MS. GREENBERG: A one-day meeting?
DR. IEZZONI: It was going to start at 9:30 in the morning and end at 3:30. So, it was going to be in and out for those of us on the east coast.
DR. AMARO: How about Friday the 16th?
DR. IEZZONI: It is possible.
MS. GREENBERG: I guess at this point the population based work group --
DR. IEZZONI: I think we need to talk about that. The population based work group is made up of two people. I am one of them. George Van Amburg is the other. That is a virtual work group.
DR. DETMER: For the moment it is virtual.
MS. GREENBERG: I know they met with you yesterday.
DR. IEZZONI: I met with me yesterday.
DR. DETMER: There was absolute consensus.
MS. GREENBERG: Okay, fine. I won't worry about them.
(Meeting dates discussed.)
DR. IEZZONI: Why don't we check with staff. Why don't we come up with one other day that week.
(Meeting dates discussed.)
DR. DETMER: What we will look at is either then or the week of the 19th.
DR. IEZZONI: I can't do it then, but I don't need to be there.
DR. DETMER: Yes, you do. All right, we have consensus on that. We will try to do it, then, the first week in June.
DR. IEZZONI: So, you will get back to us which dates that week.
DR. DETMER: Is that holding the 3rd and 4th or the 2nd and 3rd?
MS. GREENBERG: I heard an objection to the 2nd and 3rd.
DR. IEZZONI: The 3rd and 4th would be fine.
(Travel arrangements discussed.)
DR. DETMER: So, why don't you look at the 3rd and 4th.
MS. GREENBERG: Yes, we will be in touch. We will try to work the executive committee in there.
DR. DETMER: Do we have a fall date set?
MS. GREENBERG: You know that the meeting of the full committee is June 24 and 25. There is a September meeting. I know there is some confusion even about the June dates, so I want to make sure everybody knows what the dates are.
DR. DETMER: The dates are?
MS. GREENBERG: The dates are June 24 and 25. The September meeting is September 8 and 9. The November meeting is November 5 and 6.
DR. DETMER: Did everybody hear those dates?
MS. GREENBERG: You have three full committee meetings scheduled for the first of the year: June 24-25; September 8-9; and November 5-6.
DR. DETMER: I think we have proven that we have worked ourselves almost to exhaustion the last couple of days.
I want to thank everyone. Obviously in a sense we started with an essentially largely new committee. We have really picked up an awfully lot of responsibility and, as well, I think a lot of reshaping of ourselves.
This has required a lot of patience, I think, as well as work. I think we are getting there.
It is also great to have our at least now full committee appointed and here, and I am delighted on that. We will be adding some folks.

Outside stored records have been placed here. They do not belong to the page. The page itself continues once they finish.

Definition handle_poll (global_arrived : bool) (output_reqs : list R) (b : t) : pyres (option (list R) * t) :=
  let '(arrived, bar) := poll_global_arrived global_arrived (_global_unblock_barrier b) in
  let b := mk (_state b) (_pending_reqs b) (_noop b) bar in
  '(out, b) ← (if bool_decide (_state b = GLOBAL_UNBLOCK_BARRIER) && arrived
               then '(o, b) ← _handle_arrive_unblock_barrier b; mret (output_reqs ++ o, b)
               else mret (output_reqs, b));
  mret (if _noop b then None else Some out, b).

(** [handle] when the other ranks contribute [others] in all. *)
Definition handle (recv_reqs : option (list (recv_req R))) (others : bool) (b : t)
    : pyres (option (list R) * t) :=
  '(out, b) ← handle_recv recv_reqs b;
  handle_poll (contribution (_global_unblock_barrier b) && others) out b.

(** ** Properties *)

(** The requests among the received objects. *)
Definition data (rs : list (recv_req R)) : list R :=
  omap (fun r => match r with OtherReq x => Some x | _ => None end) rs.

(** The control protocol: block only when unblocked, unblock only when blocked. *)
Fixpoint control (s : blocker_state) (rs : list (recv_req R)) : option blocker_state :=
  match rs with
  | [] => Some s
  | OtherReq _ :: rs => control s rs
  | BlockReq :: rs => if decide (s = UNBLOCKED) then control BLOCKED rs else None
  | UnblockReq :: rs => if decide (s = BLOCKED) then control GLOBAL_UNBLOCK_BARRIER rs else None
  end.

(** Requests are held back only while blocked, and a rank has arrived at the
    barrier exactly when it waits there. *)
Record blocker_inv (b : t) : Prop := mk_blocker_inv {
  bi_active : _noop b = false;
  bi_bnoop : barrier_noop (_global_unblock_barrier b) = false;
  bi_pending : _state b = UNBLOCKED → _pending_reqs b = [];
  bi_arrived : _local_arrived (_global_unblock_barrier b) = bool_decide (_state b = GLOBAL_UNBLOCK_BARRIER);
}.

Lemma recv_loop_ok rs b :
  blocker_inv b →
  match control (_state b) rs with
  | None => recv_loop rs b = Raise AssertionError
  | Some s => ∃ out b', recv_loop rs b = Ok (out, b') ∧ blocker_inv b' ∧ _state b' = s ∧
      out ++ _pending_reqs b' = _pending_reqs b ++ data rs ∧ (_state b ≠ UNBLOCKED → out = [])
  end.
Proof.
  revert b. induction rs as [|r rs IH]; intros b [N1 N2 P A]; simpl.
  { exists [], b. rewrite app_nil_r. split_and!; done. }
  destruct r as [| |x]; simpl.
  - unfold _execute_block_req, _change_state. destruct (decide (_state b = UNBLOCKED)) as [E|E].
    2:{ by rewrite bool_decide_eq_false_2. }
    rewrite bool_decide_eq_true_2 by done. simpl. specialize (P E).
    set (b1 := mk BLOCKED _ _ _). assert (blocker_inv b1) as I1.
    { split; simpl; try done. by rewrite A, E. }
    specialize (IH b1 I1). simpl in IH. destruct (control BLOCKED rs); [|by rewrite IH].
    destruct IH as (out & b' & -> & I' & Es & Ed & Eo). simpl. exists out, b'. split_and!; try done.
  - unfold _execute_unblock_req, _change_state. destruct (decide (_state b = BLOCKED)) as [E|E].
    2:{ by rewrite bool_decide_eq_false_2. }
    rewrite bool_decide_eq_true_2 by done. simpl. unfold local_arrive. simpl. rewrite A, E. simpl.
    set (b1 := mk GLOBAL_UNBLOCK_BARRIER _ _ _). assert (blocker_inv b1) as I1 by (split; done).
    specialize (IH b1 I1). simpl in IH. destruct (control GLOBAL_UNBLOCK_BARRIER rs); [|by rewrite IH].
    destruct IH as (out & b' & -> & I' & Es & Ed & Eo). simpl. exists out, b'. split_and!; try done.
    intros _. by apply Eo.
  - destruct (decide (_state b = UNBLOCKED)) as [E|E]; simpl.
    + specialize (IH b (mk_blocker_inv _ N1 N2 P A)). destruct (control (_state b) rs); [|by rewrite IH].
      destruct IH as (out & b' & -> & I' & Es & Ed & Eo). simpl. exists (x :: out), b'.
      split_and!; try done. rewrite (P E) in *. simpl in *. by rewrite Ed.
    + set (b1 := mk (_state b) _ _ _). assert (blocker_inv b1) as I1 by (split; done).
      specialize (IH b1 I1). simpl in IH. destruct (control (_state b) rs); [|by rewrite IH].
      destruct IH as (out & b' & -> & I' & Es & Ed & Eo). simpl. exists out, b'. split_and!; try done.
      by rewrite Ed, <-app_assoc.
Qed.

Lemma handle_poll_ok g out b :
  blocker_inv b →
  let release := bool_decide (_state b = GLOBAL_UNBLOCK_BARRIER) && g in
  ∃ b', handle_poll g out b = Ok (Some (if release then out ++ _pending_reqs b else out), b') ∧
    blocker_inv b' ∧ _state b' = (if release then UNBLOCKED else _state b) ∧
    _pending_reqs b' = (if release then [] else _pending_reqs b).
Proof.
  intros [N1 N2 P A] release. unfold handle_poll, poll_global_arrived. rewrite A. fold release.
  destruct release eqn:Er; subst release; simpl.
  - apply andb_true_iff in Er as [E%bool_decide_eq_true Eg]. rewrite E. simpl.
    unfold _handle_arrive_unblock_barrier, _change_state. simpl. rewrite N1.
    eexists. split; [done|]. split; [by split|done].
  - rewrite andb_false_r. simpl. rewrite N1. eexists. split; [done|].
    split; [by split|done].
Qed.

(** The new state after [handle]. *)
Definition after (s : blocker_state) (others : bool) : blocker_state :=
  if bool_decide (s = GLOBAL_UNBLOCK_BARRIER) && others then UNBLOCKED else s.

Lemma handle_ok rs others b :
  blocker_inv b →
  match control (_state b) rs with
  | None => handle (Some rs) others b = Raise AssertionError
  | Some s => ∃ out b', handle (Some rs) others b = Ok (Some out, b') ∧ blocker_inv b' ∧
      _state b' = after s others ∧ out ++ _pending_reqs b' = _pending_reqs b ++ data rs ∧
      (after s others ≠ UNBLOCKED → _state b ≠ UNBLOCKED → out = [])
  end.
Proof.
  intros I. pose proof I as [N1 _ _ _]. unfold handle, handle_recv. rewrite bool_decide_eq_false_2 by done.
  rewrite N1. simpl. pose proof (recv_loop_ok rs b I) as Hr.
  destruct (control (_state b) rs) as [s|]; [|by rewrite Hr].
  destruct Hr as (out & b1 & -> & I1 & Es & Ed & Eo). cbn [mbind pyres_bind].
  set (g := contribution _ && others).
  destruct (handle_poll_ok g out b1 I1) as (b' & -> & I' & Es' & Ep).
  assert (bool_decide (_state b1 = GLOBAL_UNBLOCK_BARRIER) && g = bool_decide (s = GLOBAL_UNBLOCK_BARRIER) && others) as Eg.
  { unfold g, contribution. destruct I1 as [_ -> _ ->]. rewrite Es. by repeat case_bool_decide; destruct others. }
  rewrite Eg in *. eexists _, b'. split; [done|]. split; [done|]. unfold after.
  rewrite Es', Ep. destruct (bool_decide (s = GLOBAL_UNBLOCK_BARRIER) && others); rewrite ?app_nil_r.
  - split; [done|]. split; [done|]. done.
  - rewrite Es. auto.
Qed.

(** A sequence of rounds: what the rank received, and what the other ranks
    contributed to the reduction. *)
Fixpoint handle_all (rounds : list (list (recv_req R) * bool)) (b : t) : pyres (list R * t) :=
  match rounds with
  | [] => mret ([], b)
  | (rs, others) :: rounds =>
      '(o, b) ← handle (Some rs) others b;
      '(os, b) ← handle_all rounds b;
      mret (default [] o ++ os, b)
  end.

Fixpoint control_all (s : blocker_state) (rounds : list (list (recv_req R) * bool)) : option blocker_state :=
  match rounds with
  | [] => Some s
  | (rs, others) :: rounds => s ← control s rs; control_all (after s others) rounds
  end.

Lemma handle_all_ok rounds b :
  blocker_inv b →
  match control_all (_state b) rounds with
  | None => handle_all rounds b = Raise AssertionError
  | Some s => ∃ out b', handle_all rounds b = Ok (out, b') ∧ blocker_inv b' ∧ _state b' = s ∧
      out ++ _pending_reqs b' = _pending_reqs b ++ data (concat rounds.*1)
  end.
Proof.
  revert b. induction rounds as [|[rs others] rounds IH]; intros b I; simpl.
  { exists [], b. by rewrite app_nil_r. }
  pose proof (handle_ok rs others b I) as Hh. destruct (control (_state b) rs) as [s|]; simpl; [|by rewrite Hh].
  destruct Hh as (out & b1 & -> & I1 & Es & Ed & _). cbn [mbind pyres_bind].
  specialize (IH b1 I1). rewrite Es in IH. destruct (control_all (after s others) rounds); [|by rewrite IH].
  destruct IH as (os & b' & -> & I' & Es' & Ed'). simpl. exists (out ++ os), b'.
  split; [done|]. split; [done|]. split; [done|].
  unfold data in *. by rewrite omap_app, app_assoc, <-Ed, <-!app_assoc, Ed'.
Qed.

End blocker.
#[global] Arguments t : clear implicits.


Example input_blocker_rounds :
  handle_all [([OtherReq 1; BlockReq; OtherReq 2], false); ([UnblockReq; OtherReq 3], false);
              ([OtherReq 4], true); ([OtherReq 5], false)] (init false)
  = Ok ([1; 2; 3; 4; 5], init false).
Proof. reflexivity. Qed.

(** *** All ranks leave the barrier in the same round *)

(** One round of the world: every rank handles its input up to the
    reduction, then all see the same result. *)
Definition world_round {R} (ranks : list (t R * list R)) : list (pyres (option (list R) * t R)) :=
  let g := forallb (fun r => contribution (_global_unblock_barrier r.1)) ranks in
  (fun r => handle_poll g r.2 r.1) <$> ranks.

Lemma polls_ok {R} g (ranks : list (t R * list R)) :
  Forall (fun r => blocker_inv r.1) ranks →
  ∃ res, (fun r => handle_poll g r.2 r.1) <$> ranks = Ok <$> res ∧ Forall (fun r => blocker_inv r.2) res ∧
    (fun r => _state r.2) <$> res = (fun r => after (_state r.1) g) <$> ranks.
Proof.
  induction 1 as [|[b o] ranks I _ (res & E & Hi & Hs)]; [by exists []|].
  destruct (handle_poll_ok g o b I) as (b' & E' & I' & Es & _).
  exists ((Some (if bool_decide (_state b = GLOBAL_UNBLOCK_BARRIER) && g then o ++ _pending_reqs b else o), b') :: res).
  csimpl. rewrite E, E', Hs, Es. split; [done|]. split; [by constructor|done].
Qed.

(** The reduction succeeds when every rank is at the barrier. *)
Lemma reduction_ok {R} (ranks : list (t R * list R)) :
  Forall (fun r => blocker_inv r.1) ranks →
  forallb (fun r => contribution (_global_unblock_barrier r.1)) ranks =
  bool_decide (Forall (fun r => _state r.1 = GLOBAL_UNBLOCK_BARRIER) ranks).
Proof.
  induction 1 as [|[b o] ranks [_ Hb _ Ha] _ IH]; [done|]. simpl. rewrite IH. unfold contribution.
  simpl in *. rewrite Hb, Ha. simpl. rewrite <-bool_decide_and. apply bool_decide_ext. by rewrite Forall_cons.
Qed.

(** the unblock barrier is global: in a round either all active ranks
    are at the barrier and all leave it together, or every rank keeps its
    state. *)
Theorem input_blocker_barrier {R} (ranks : list (t R * list R)) :
  Forall (fun r => blocker_inv r.1) ranks →
  ∃ res, world_round ranks = Ok <$> res ∧ Forall (fun r => blocker_inv r.2) res ∧
    (Forall (fun r => _state r.1 = GLOBAL_UNBLOCK_BARRIER) ranks →
       Forall (fun r => _state r.2 = UNBLOCKED) res) ∧
    (¬ Forall (fun r => _state r.1 = GLOBAL_UNBLOCK_BARRIER) ranks →
       (fun r => _state r.2) <$> res = (fun r => _state r.1) <$> ranks).
Proof.
  intros Hinv. unfold world_round. rewrite reduction_ok by done.
  destruct (polls_ok (bool_decide (Forall (fun r => _state r.1 = GLOBAL_UNBLOCK_BARRIER) ranks)) ranks Hinv)
    as (res & E & Hi & Hs). exists res. split; [done|]. split; [done|]. split; intros Hall.
  - rewrite bool_decide_eq_true_2 in Hs by done. apply (Forall_fmap (fun r => _state r.2) (fun s => s = UNBLOCKED)).
    rewrite Hs. apply Forall_fmap. eapply Forall_impl; [done|]. intros r Hr. simpl. by rewrite Hr.
  - rewrite Hs, bool_decide_eq_false_2 by done. apply fmap_ext_elem. intros r _.
    unfold after. by rewrite andb_false_r.
Qed.

Definition rank_at (s : blocker_state) (arrived : bool) : t Z := mk s [7] false (mkBarrier false arrived).

Lemma input_blocker_barrier_witness :
  ∃ res, world_round [(rank_at GLOBAL_UNBLOCK_BARRIER true, [1]); (rank_at GLOBAL_UNBLOCK_BARRIER true, [])]
    = Ok <$> res ∧ Forall (fun r => _state r.2 = UNBLOCKED) res.
Proof.
  destruct (input_blocker_barrier [(rank_at GLOBAL_UNBLOCK_BARRIER true, [1]); (rank_at GLOBAL_UNBLOCK_BARRIER true, [])])
    as (res & E & _ & H & _); [repeat constructor; discriminate|].
  exists res. split; [exact E|]. apply H. repeat constructor.
Defined.

End InputBlocker.

(** ** Skipping receives *)

Module RecvSkipper.

Record t := mk {
  _counter : Z;
  _threshold : Z;
}.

I do want to give members of the audience an opportunity to say something, if they would like to do that. We can sit for a few more minutes or whatever it takes. Is there input from the audience.

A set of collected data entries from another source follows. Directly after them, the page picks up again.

(** The two maps are inverse. *)
Record maps_ok (max : Z) (ids : gmap (option string) Z) (us : list slot) : Prop := {
  uids_len : len us = max;
  maps_inverse u s : ids !! u = Some s ↔ 0 ≤ s ∧ us !! Z.to_nat s = Some (Uid u);
}.

Lemma maps_ok_evict max ids us u s : maps_ok max ids us → 0 ≤ s → us !! Z.to_nat s = Some (Uid u) → maps_ok max (delete u ids) (set_at s EmptySlot us).
Proof using.
  clear in_dim out_dim zero cast W.
  intros [Hl Hi] Hs Hu. assert (ids !! u = Some s) as Hus by (by apply Hi). split; [unfold set_at, len; by rewrite length_insert|]. intros v t. unfold set_at.
  rewrite list_lookup_insert_Some. destruct (decide (v = u)) as [->|Hne].
  - rewrite lookup_delete_eq. split; [done|]. intros [Ht [(_ & [=] & _)|(Hne & Hv)]]. assert (ids !! u = Some t) as Hut by (by apply Hi).
    rewrite Hus in Hut. by injection Hut as ->.
  - rewrite lookup_delete_ne, Hi by done. split; [|naive_solver]. intros [Ht Hv]. split; [done|]. right. split; [|done].
    intros E. rewrite E, Hv in Hu. by injection Hu as ->.
Qed.

Lemma maps_ok_place max ids us u s : maps_ok max ids us → 0 ≤ s → us !! Z.to_nat s = Some EmptySlot → ids !! u = None →
  maps_ok max (<[u := s]> ids) (set_at s (Uid u) us).
Proof using.
  clear in_dim out_dim zero cast W.
  intros [Hl Hi] Hs Hu Hn. split; [unfold set_at, len; by rewrite length_insert|]. intros v t. unfold set_at. rewrite list_lookup_insert_Some.
  assert (Z.to_nat s < length us)%nat by (by eapply lookup_lt_Some).
  destruct (decide (v = u)) as [->|Hne].
  - rewrite lookup_insert_eq. split; [intros [= ->]; auto|]. intros [Ht [(E & _ & _)|(_ & Hv)]]; [f_equal; lia|].
    assert (ids !! u = Some t) by (by apply Hi). congruence.
  - rewrite lookup_insert_ne, Hi by done. split; [|naive_solver]. intros [Ht Hv]. split; [done|]. right. split; [|done]. intros E. congruence.
Qed.

Lemma find_empty_ok p bs : Forall (fun i => 0 ≤ i < len (buffer_id_to_uid p)) bs →
  ∃ e, find_empty bs p = Ok e ∧ match e with
    | Some b => b ∈ bs ∧ buffer_id_to_uid p !! Z.to_nat b = Some EmptySlot
    | None => ∀ b, b ∈ bs → ∃ u, buffer_id_to_uid p !! Z.to_nat b = Some (Uid u)
    end.
Proof.
  induction 1 as [|b bs Hb _ (e & E & He)]; [exists None; set_solver|]. cbn [find_empty]. destruct (lookup_lt_is_Some_2 (buffer_id_to_uid p) (Z.to_nat b)) as [x Hx].
  { unfold len in Hb. lia. } rewrite (py_index_ok _ _ x) by (done || lia). cbn [mbind pyres_bind]. destruct x as [|u].
  - rewrite bool_decide_true by done. exists (Some b). set_solver.
  - rewrite bool_decide_false by done. exists e. split; [done|]. destruct e as [b'|]; [set_solver|]. intros b' [->|?]%elem_of_cons; eauto.
Qed.

(** A slot that holds what the batch does not need and is not pinned is evicted, if there is one. *)
Lemma evict_slot_ok p (cur : gset (option string)) refs bs : maps_ok (max_loras_per_batch p) (uid_to_buffer_id p) (buffer_id_to_uid p) →
  (∀ b, b ∈ bs → 0 ≤ b ∧ ∃ u, buffer_id_to_uid p !! Z.to_nat b = Some (Uid u)) →
  (∃ b v, b ∈ bs ∧ buffer_id_to_uid p !! Z.to_nat b = Some (Uid v) ∧ v ∉ cur ∧ is_pinned refs v = false) →
  ∃ b v, evict_slot cur refs bs p = Ok (b, set_slots (delete v (uid_to_buffer_id p)) (set_at b EmptySlot (buffer_id_to_uid p)) p) ∧
    b ∈ bs ∧ buffer_id_to_uid p !! Z.to_nat b = Some (Uid v) ∧ v ∉ cur ∧ is_pinned refs v = false.
Proof.
  intros M. induction bs as [|b bs IH]; intros Hall (b0 & v0 & Hb0 & Hv0 & Hc0 & Hp0); [set_solver|]. cbn [evict_slot].
  destruct (Hall b) as (Hb & u & Hu); [set_solver|]. rewrite (py_index_ok _ _ (Uid u)) by done. cbn [mbind pyres_bind].
  destruct (bool_decide (u ∈ cur) || is_pinned refs u) eqn:Eb.
  - destruct IH as (b' & v & E & Hb' & Hv); [set_solver| |exists b', v; set_solver]. exists b0, v0. split; [|done].
    apply elem_of_cons in Hb0 as [->|]; [|done]. rewrite Hu in Hv0. injection Hv0 as ->. rewrite Hp0, bool_decide_false in Eb by done. done.
  - apply orb_false_iff in Eb as [Hc%bool_decide_eq_false Hp]. assert (uid_to_buffer_id p !! u = Some b) as -> by (by apply (maps_inverse _ _ _ M)).
    exists b, u. set_solver.
Qed.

MS. BRONSTEIN: I guess I will give a little bit of input. I guess I am the only private citizen in the room, except we do vote, so I guess we all do vote.
DR. DETMER: What is your name, please?
MS. BRONSTEIN: My name is Binnie Cyril(?) Bronstein from Baltimore. I guess what I haven't heard enough of, and I did have to leave early yesterday, I haven't heard enough on concerns about confidentiality, on security.
I guess I am disturbed about the fact that everybody will be identified. I don't know why we have to be identified by race and ethnic origin and so on.
Frankly, I don't need to sound like an hysteric, but a country about 50 years ago did that and it had quite disturbing effects.
I would hate to see us going down that kind of a road. I will use a political term, a slippery slope. I guess the confidentiality and security thing does bother me.
It bothers me that Dr. X can look up your records even though he is not your primary physician, that anybody can have access to this and that it can be hacked into.
We are on such a close deadline here that things may be put into place and there are not enough security measures. So, that is my little presentation, but I am worried about that.
DR. DETMER: Thank you for your comments. Anyone else? Is there a motion that we adjourn?
(Motion made and seconded.)
DR. DETMER: Thank you very much. Have safe trips home, everyone.